Digikala was founded by the brothers Hamid and Saeid Mohammadi, prompted by an unpleasant experience they had trying to buy a digital camera. The pair used $10,000 of their own savings to start the company. The company's valuation was $150 million in 2014 and $500 million in late 2015. As of 2021, more than 4 million products have been offered for sale by nearly 160,000 sellers. In 2021, the platform had 30 million visitors per month and 17.2 million visits per day. In May 2022 it was ranked as Iran's 2nd most visited website.

Digikala has benefited from the Iran's increasing digitization. By 2017, 62% of Iran's households were connected to the Internet and this development has driven demand for Internet services that mirror Western digital platforms. The company does not publicize its revenue, but has said sales are growing at a rate of 200% a year, and that it is receiving orders from even the most remote villages in Iran.
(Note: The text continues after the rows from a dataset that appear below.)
(* ===== verification/Nft.v ===== *)
(** The kernel's packet filter: [internal/wg/nft_linux.go] and the router chains
    of [forward_linux.go].

    [buildRuleset] compiles a [FilterSet] into a table of nftables expressions.
    What an expression does is the kernel's: the class [Machine] states the
    documented behaviour of those used here, and a table is run as documented.
    The netlink connection, the counters read back and the chains of other
    programs ([AllowForward]) are left out. *)

From S2P Require Import Prelude GoStrings NetIP Filter.

(** ** Expressions *)

Inductive meta_key := MetaKeyIIFNAME | MetaKeyOIFNAME | MetaKeyNFPROTO | MetaKeyL4PROTO.
Inductive cmp_op := CmpOpEq | CmpOpNeq.
Inductive payload_base := PayloadBaseNetworkHeader | PayloadBaseTransportHeader.
Inductive verdict := VerdictAccept | VerdictDrop.

(** The register is always the first.  [Lookup] holds the elements of its
    anonymous set. *)
Inductive expr :=
  | Meta (k : meta_key)
  | Cmp (op : cmp_op) (data : list byte)
  | Payload (base : payload_base) (off len : Z)
  | InRange (from to : list byte)
  | Bitwise (mask xor : list byte)
  | CtState
  | Lookup (elems : list (list byte))
  | Counter
  | Masq
  | Verdict (v : verdict).

Notation rule := (list expr).

Inductive hook_point := ChainHookInput | ChainHookForward | ChainHookPostrouting.
#[export] Instance hook_point_eq_dec : EqDecision hook_point.
Proof. solve_decision. Defined.

Record chain := { cName : string; cHook : hook_point; cPolicy : verdict; cRules : list rule }.
Notation table := (list chain).

(** Numbers of the kernel's. *)
Definition NFPROTO_IPV4 : Z := 2.
Definition NFPROTO_IPV6 : Z := 10.
Definition CtStateBitESTABLISHED : Z := 2.
Definition CtStateBitRELATED : Z := 4.

(** [ifname]: 16 bytes, padded with NUL. *)
Definition ifname (n : string) : list byte := take 16 (string_bytes n ++ replicate 16 Byte.x00).

(** [prefixMask]. *)
Fixpoint mask_bytes (n : nat) (bits : Z) : list byte :=
  match n with
  | O => []
  | S n =>
      if 8 <=? bits then Byte.xff :: mask_bytes n (bits - 8)
      else if 0 <? bits then zb (Z.shiftl 255 (8 - bits)) :: mask_bytes n 0
      else Byte.x00 :: mask_bytes n bits
  end.
Definition prefixMask (bits bitLen : Z) : list byte := mask_bytes (Z.to_nat (bitLen / 8)) bits.

(** [AsSlice]. *)
Definition AsSlice (a : addr) : list byte := match a with AddrNone => [] | Addr4 x => be_enc 4 x | Addr6 x _ => be_enc 16 x end.

Definition family (a : addr) : rule := [Meta MetaKeyNFPROTO; Cmp CmpOpEq [zb (if Is6 a then NFPROTO_IPV6 else NFPROTO_IPV4)]].
Definition saddr (a : addr) : expr := if Is6 a then Payload PayloadBaseNetworkHeader 8 16 else Payload PayloadBaseNetworkHeader 12 4.
Definition daddr (a : addr) : expr := if Is6 a then Payload PayloadBaseNetworkHeader 24 16 else Payload PayloadBaseNetworkHeader 16 4.

Definition prefixMatch (p : prefix) : rule :=
  if pbits p =? BitLen (paddr p) then [Cmp CmpOpEq (AsSlice (paddr p))]
  else [Bitwise (prefixMask (pbits p) (BitLen (paddr p))) (replicate (if Is6 (paddr p) then 16 else 4) Byte.x00);
        Cmp CmpOpEq (AsSlice (paddr (Masked p)))].

(** [protocolsOf]: a protocol it does not know is any. *)
Definition protocolsOf (pr : string) (lo hi : Z) (v6 : bool) : list Z :=
  let icmp := if v6 then protoICMPv6 else protoICMP in
  if bool_decide (pr = ProtoTCP) then [protoTCP]
  else if bool_decide (pr = ProtoUDP) then [protoUDP]
  else if bool_decide (pr = ProtoICMP) then [icmp]
  else [protoTCP; protoUDP] ++ (if (lo <=? 1) && (hi =? 65535) then [icmp] else []).

Definition protoPorts (pr lo hi : Z) : rule :=
  [Meta MetaKeyL4PROTO; Cmp CmpOpEq [zb pr]] ++
  if (pr =? protoICMP) || (pr =? protoICMPv6) then []
  else [Payload PayloadBaseTransportHeader 2 2] ++ (if lo =? hi then [Cmp CmpOpEq (be_enc 2 lo)] else [InRange (be_enc 2 lo) (be_enc 2 hi)]).

(** [established]; the mask and the state are in the byte order of the host. *)
Definition established : rule :=
  [CtState; Bitwise (reverse (be_enc 4 (Z.lor CtStateBitESTABLISHED CtStateBitRELATED))) (be_enc 4 0); Cmp CmpOpNeq (be_enc 4 0); Verdict VerdictAccept].

Definition accept : expr := Verdict VerdictAccept.
Definition count_and_drop : rule := [Counter; Verdict VerdictDrop].

(** The rules for ICMPv6 errors and neighbour discovery. *)
Definition icmp6_rule (types : Z * Z) : rule :=
  family (Addr6 0 "") ++
  [Meta MetaKeyL4PROTO; Cmp CmpOpEq [zb protoICMPv6]; Payload PayloadBaseTransportHeader 0 1; InRange [zb types.1] [zb types.2]; accept].
Definition icmp6_rules : list rule := icmp6_rule <$> [(icmp6Unreachable, icmp6ParamProb); (icmp6RouterSolicit, icmp6Redirect)].

(** [addVisible], for one family. *)
Definition visible_rule (zero : addr) (pr echo : Z) (visible : list addr) : list rule :=
  let elems := AsSlice <$> filter (λ a, eqb (Is4 a) (Is4 zero) = true ∧ Is4In6 a = false) visible in
  if bool_decide (elems = []) then []
  else [family zero ++ [saddr zero; Lookup elems; Meta MetaKeyL4PROTO; Cmp CmpOpEq [zb pr]; Payload PayloadBaseTransportHeader 0 1; Cmp CmpOpEq [zb echo]; accept]].
Definition addVisible (visible : list addr) : list rule :=
  visible_rule (Addr4 0) protoICMP icmpEchoRequest visible ++ visible_rule (Addr6 0 "") protoICMPv6 icmp6EchoRequest visible.

(** One policy rule. *)
Definition policy_rule (r : FilterRule) : list rule :=
  if negb (PIsValid (fSrc r)) || (IsValid (fDst r) && negb (eqb (Is6 (fDst r)) (Is6 (paddr (fSrc r))))) then []
  else
    (λ pr, family (paddr (fSrc r)) ++ [saddr (paddr (fSrc r))] ++ prefixMatch (fSrc r) ++
      (if IsValid (fDst r) then [daddr (fDst r); Cmp CmpOpEq (AsSlice (fDst r))] else []) ++ protoPorts pr (fLo r) (fHi r) ++ [accept])
    <$> protocolsOf (fProto r) (fLo r) (fHi r) (Is6 (paddr (fSrc r))).

(** One forward rule. *)
Definition forward_rules (iface : list byte) (r : ForwardRule) : list rule :=
  if negb (PIsValid (wSrc r)) || negb (PIsValid (wDst r)) || negb (eqb (Is6 (paddr (wDst r))) (Is6 (paddr (wSrc r)))) then []
  else
    (λ pr, [Meta MetaKeyIIFNAME; Cmp CmpOpEq iface] ++ family (paddr (wSrc r)) ++ [saddr (paddr (wSrc r))] ++ prefixMatch (wSrc r) ++
      (if 0 <? pbits (wDst r) then [daddr (paddr (wDst r))] ++ prefixMatch (wDst r) else []) ++ protoPorts pr (wLo r) (wHi r) ++ [accept])
    <$> protocolsOf (wProto r) (wLo r) (wHi r) (Is6 (paddr (wSrc r))).

(** One prefix to masquerade. *)
Definition masquerade_rule (iface : list byte) (from4 from6 dst : prefix) : list rule :=
  let from := if Is6 (paddr dst) then from6 else from4 in
  if Is6 (paddr dst) && negb (PIsValid from6) then []
  else
    [[Meta MetaKeyOIFNAME; Cmp CmpOpNeq iface] ++ family (paddr dst) ++
     (if PIsValid from && eqb (Is6 (paddr from)) (Is6 (paddr dst)) then [saddr (paddr from)] ++ prefixMatch from else []) ++
     (if 0 <? pbits dst then [daddr (paddr dst)] ++ prefixMatch dst else []) ++ [Masq]].

(** [buildRouterChains], with the number of forward rules. *)
Definition buildRouterChains (s : FilterSet) : table * nat :=
  let iface := ifname (Interface s) in
  let rules := concat (forward_rules iface <$> sForward s) in
  ({| cName := "forward"; cHook := ChainHookForward; cPolicy := VerdictDrop;
      cRules := [[Meta MetaKeyIIFNAME; Cmp CmpOpNeq iface; Meta MetaKeyOIFNAME; Cmp CmpOpNeq iface; accept]; established] ++ rules ++ [count_and_drop] |} ::
   (if bool_decide (Masquerade s = []) then []
    else [{| cName := "postrouting"; cHook := ChainHookPostrouting; cPolicy := VerdictAccept;
             cRules := concat (masquerade_rule iface (MasqueradeFrom s) (MasqueradeFrom6 s) <$> Masquerade s) |}]),
   length rules).

(** The chain of the filter itself. *)
Definition filter_rules (s : FilterSet) : list rule := concat (policy_rule <$> sRules s).
Definition forwarding (s : FilterSet) : bool := bool_decide (Hook s = HookForward).

Definition filter_chain (s : FilterSet) : chain :=
  {| cName := if forwarding s then "forward" else "input"; cHook := if forwarding s then ChainHookForward else ChainHookInput; cPolicy := VerdictDrop;
     cRules :=
       [[Meta (if forwarding s then MetaKeyOIFNAME else MetaKeyIIFNAME); Cmp CmpOpNeq (ifname (Interface s)); accept]] ++
       (if forwarding s then (λ a, family a ++ [daddr a; Cmp CmpOpEq (AsSlice a); accept]) <$> locals s else []) ++
       [established] ++ icmp6_rules ++ addVisible (sVisible s) ++ filter_rules s ++ [count_and_drop] |}.

(** [buildRuleset]: the table, the name of the chain counted and the rules. *)
Definition buildRuleset (s : FilterSet) : table * string * nat :=
  if routerOnly s then let '(t, n) := buildRouterChains s in (t, "forward", n)
  else
    let '(router, n) := if negb (forwarding s) && (negb (bool_decide (sForward s = [])) || negb (bool_decide (Masquerade s = [])))
                        then buildRouterChains s else ([], 0%nat) in
    (filter_chain s :: router, cName (filter_chain s), (length (filter_rules s) + n)%nat).

(** [routerNAT.set]: what a userspace tunnel has in the kernel. *)
Definition routerSet (s : FilterSet) : option FilterSet :=
  if bool_decide (sForward s = []) && bool_decide (Masquerade s = []) then None
  else Some {| Interface := Interface s; Hook := HookInput; sLocal := sLocal s; sLocal6 := sLocal6 s; sVisible := []; sRules := []; sForward := sForward s;
               Masquerade := Masquerade s; MasqueradeFrom := MasqueradeFrom s; MasqueradeFrom6 := MasqueradeFrom6 s; routerOnly := true |}.

(** ** Running a table *)

(** A packet at a hook: the interfaces, its headers as the kernel found them,
    and the state of its connection. *)
Record skb := { iif : list byte; oif : list byte; nfproto : Z; l4proto : Z; network : list byte; transport : list byte; ctstate : Z }.

Inductive outcome := Continue (reg : list byte) | Break | Done (v : verdict) | Masquerading.

Definition meta_value (k : meta_key) (p : skb) : list byte :=
  match k with MetaKeyIIFNAME => iif p | MetaKeyOIFNAME => oif p | MetaKeyNFPROTO => [zb (nfproto p)] | MetaKeyL4PROTO => [zb (l4proto p)] end.
Definition header (b : payload_base) (p : skb) : list byte := match b with PayloadBaseNetworkHeader => network p | PayloadBaseTransportHeader => transport p end.
Definition band (a b : byte) : byte := zb (Z.land (bz a) (bz b)).
Definition go_if (b : bool) (reg : list byte) : outcome := if b then Continue reg else Break.

(** The documented behaviour of the expressions used: a load replaces the
    register or breaks off where the packet is too short; a comparison goes on
    or breaks off. *)
Class Machine := {
  step : expr → skb → list byte → outcome;
  step_meta k p r : step (Meta k) p r = Continue (meta_value k p);
  step_cmp_eq d p r : step (Cmp CmpOpEq d) p r = go_if (bool_decide (r = d)) r;
  step_cmp_neq d p r : step (Cmp CmpOpNeq d) p r = go_if (negb (bool_decide (r = d))) r;
  step_payload b off len p r : step (Payload b off len) p r = match slice (header b p) off (off + len) with Some l => Continue l | None => Break end;
  step_range lo hi p r : length r = length lo → length r = length hi → step (InRange lo hi) p r = go_if ((be_dec lo <=? be_dec r) && (be_dec r <=? be_dec hi)) r;
  step_bitwise m x p r : length r = length m → length r = length x → step (Bitwise m x) p r = Continue (zip_with bxor (zip_with band r m) x);
  step_ct p r : step CtState p r = Continue (reverse (be_enc 4 (ctstate p)));
  step_lookup l p r : step (Lookup l) p r = go_if (bool_decide (r ∈ l)) r;
  step_counter p r : step Counter p r = Continue r;
  step_masq p r : step Masq p r = Masquerading;
  step_verdict v p r : step (Verdict v) p r = Done v;
}.

Section Run.
Context `{Machine}.

Fixpoint run_rule (l : rule) (p : skb) (reg : list byte) : outcome :=
  match l with
  | [] => Break
  | e :: l => match step e p reg with Continue reg => run_rule l p reg | o => o end
  end.

(** The rules in turn; the first verdict ends it. *)
Fixpoint run_rules (l : list rule) (p : skb) : option outcome :=
  match l with
  | [] => None
  | r :: l => match run_rule r p [] with Done v => Some (Done v) | Masquerading => Some Masquerading | _ => run_rules l p end
  end.

Definition run_chain (c : chain) (p : skb) : outcome := default (Done (cPolicy c)) (run_rules (cRules c) p).
Definition passes (c : chain) (p : skb) : bool := match run_chain c p with Done VerdictDrop => false | _ => true end.
Definition masquerades (c : chain) (p : skb) : bool := match run_chain c p with Masquerading => true | _ => false end.

(** The chains of a table at one hook; each of them has to let a packet pass. *)
Definition at_hook (h : hook_point) (t : table) : table := filter (λ c, cHook c = h) t.
Definition table_passes (h : hook_point) (t : table) (p : skb) : bool := forallb (λ c, passes c p) (at_hook h t).
Definition table_masquerades (t : table) (p : skb) : bool := existsb (λ c, masquerades c p) (at_hook ChainHookPostrouting t).
End Run.

(** A machine that does what is documented. *)
Definition reference_step (e : expr) (p : skb) (r : list byte) : outcome :=
  match e with
  | Meta k => Continue (meta_value k p)
  | Cmp CmpOpEq d => go_if (bool_decide (r = d)) r
  | Cmp CmpOpNeq d => go_if (negb (bool_decide (r = d))) r
  | Payload b off len => match slice (header b p) off (off + len) with Some l => Continue l | None => Break end
  | InRange lo hi => go_if ((be_dec lo <=? be_dec r) && (be_dec r <=? be_dec hi)) r
  | Bitwise m x => Continue (zip_with bxor (zip_with band r m) x)
  | CtState => Continue (reverse (be_enc 4 (ctstate p)))
  | Lookup l => go_if (bool_decide (r ∈ l)) r
  | Counter => Continue r
  | Masq => Masquerading
  | Verdict v => Done v
  end.

#[export] Program Instance reference_machine : Machine := { step := reference_step }.
Solve Obligations with (intros; reflexivity).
Iran's economic volatility forced Digikala to lay off 175 workers in 2018. To survive, the platform adopted several initiatives such as a pay-per-sale strategy which allow users to receive a commission if a directed customer purchases a product. In March 2019, Digikala also addressed the issue of author authenticity of products in the platform after receiving complaints over the quality of goods being sold. In a statement, the company claimed that only 0.2% of the 2 million products sold were unoriginal and that the company has taken steps to implement stringent quality control.

==Shareholders==
The ownership structure of Digikala e-commerce group was publicly the CEO of Digikala. Accordingly, 33.12% of the company's shares belong to Hamid and Saeed Mohammadi, the co-founders of Digikala, followed by IIIC European Investment Fund with 32.67%, Sarava Pars Company with 25.64%, incentive shares for managers and key employees with 4.46%, and other shareholder companies with 11.4%, including Lilian Mod Tejarat, Bazar Ati Ara, Pomegranate Investment AB, Kia Asa Tejarat Toos, and Pars Gostar Dina.

==Number of employees==
In 2022, Digikala planned to increase its number of associates to 10,000. As of 2021, Digikala employs more than 8,000 people.
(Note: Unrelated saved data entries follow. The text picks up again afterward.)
Lemma kernel_filters_alike_witness :
  let h := [CSet demo_set] in let t := (buildRuleset demo_set).1.1 in
  (Inbound 5 to_self (filter_of 0 h)).2 = table_passes ChainHookInput t (demo_skb 8 17 to_self) ∧
  (Inbound 5 to_lan (filter_of 0 h)).2 = table_passes ChainHookForward t (demo_skb 8 17 to_lan) ∧
  table_masquerades t (demo_skb 8 17 to_lan) = true.
Proof.
  intros h t. split.
  - destruct (kernel_filters_alike demo_set (demo_skb 8 17 to_self) (with_transport demo_peer demo_self demo_dns) to_self 0 5 h demo_set_ok eq_refl eq_refl I ltac:(vm_compute; reflexivity) demo_carries_self ltac:(vm_compute; reflexivity)) as (_ & H & _).
    rewrite H; [by rewrite orb_false_r|reflexivity|vm_compute; reflexivity].
  - destruct (kernel_filters_alike demo_set (demo_skb 8 17 to_lan) (with_transport demo_peer (Addr4 167772161) demo_dns) to_lan 0 5 h demo_set_ok eq_refl eq_refl I ltac:(vm_compute; reflexivity) demo_carries_lan ltac:(vm_compute; reflexivity)) as (_ & _ & H & _ & _ & Hm & _).
    split; [apply H; [reflexivity|reflexivity|vm_compute; reflexivity]|]. etrans; [exact Hm|vm_compute; reflexivity].
Defined.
== Products and services ==
Digikala initially started as an online retail platform focused on digital and electronic products. Since 2014, Digikala expanded its strategy to become an online marketplace, offering a wider range of products.

==Subsidiaries==
The Digikala Group is active in logistics, e-commerce, content, fintech, martech, and innovative fields. Digikala owns more than 10 subsidiaries, including Fidibo, Digistyle, Digipay, Pindo and Komoda.

=== Fidibo ===
Fidibo is a Persian e-book store that has been operating since March 2014. Digikala bought an interest in the company in 2016 and became its main owner in 2017.

=== Digistyle ===
Digistyle, an online fashion and clothing store, was founded in 2016.

=== Digipay ===
Digipay was founded in 2018, focusing on mobile and web payments. Digipay services include Smart IPG, merchant management dashboard, mobile payment gateways, customer refund services, personal and organizational wallets, mobile payment applications, and installment purchase facilities.

=== Komoda ===
Komoda is a social buy-and-sell startup platform. It was founded in July 2018 and has been a Digikala group member since late 2019.

=== Pindo ===
In 2021, DigiKala launched Pindo, a platform for registering Consumer to Consumer advertisements.

=== Smartech ===
Smartech offers marketing technology services and was added to the Digikala group in 2019.

=== DigiExpress ===
DigiExpress provides online Logistics Services and was founded in 2019.

=== Digikala Jet ===
Launched in 2021, DigiKala Jet is a personalized online grocery shop in major cities like Tehran, Karaj, Mashhad, and Shiraz.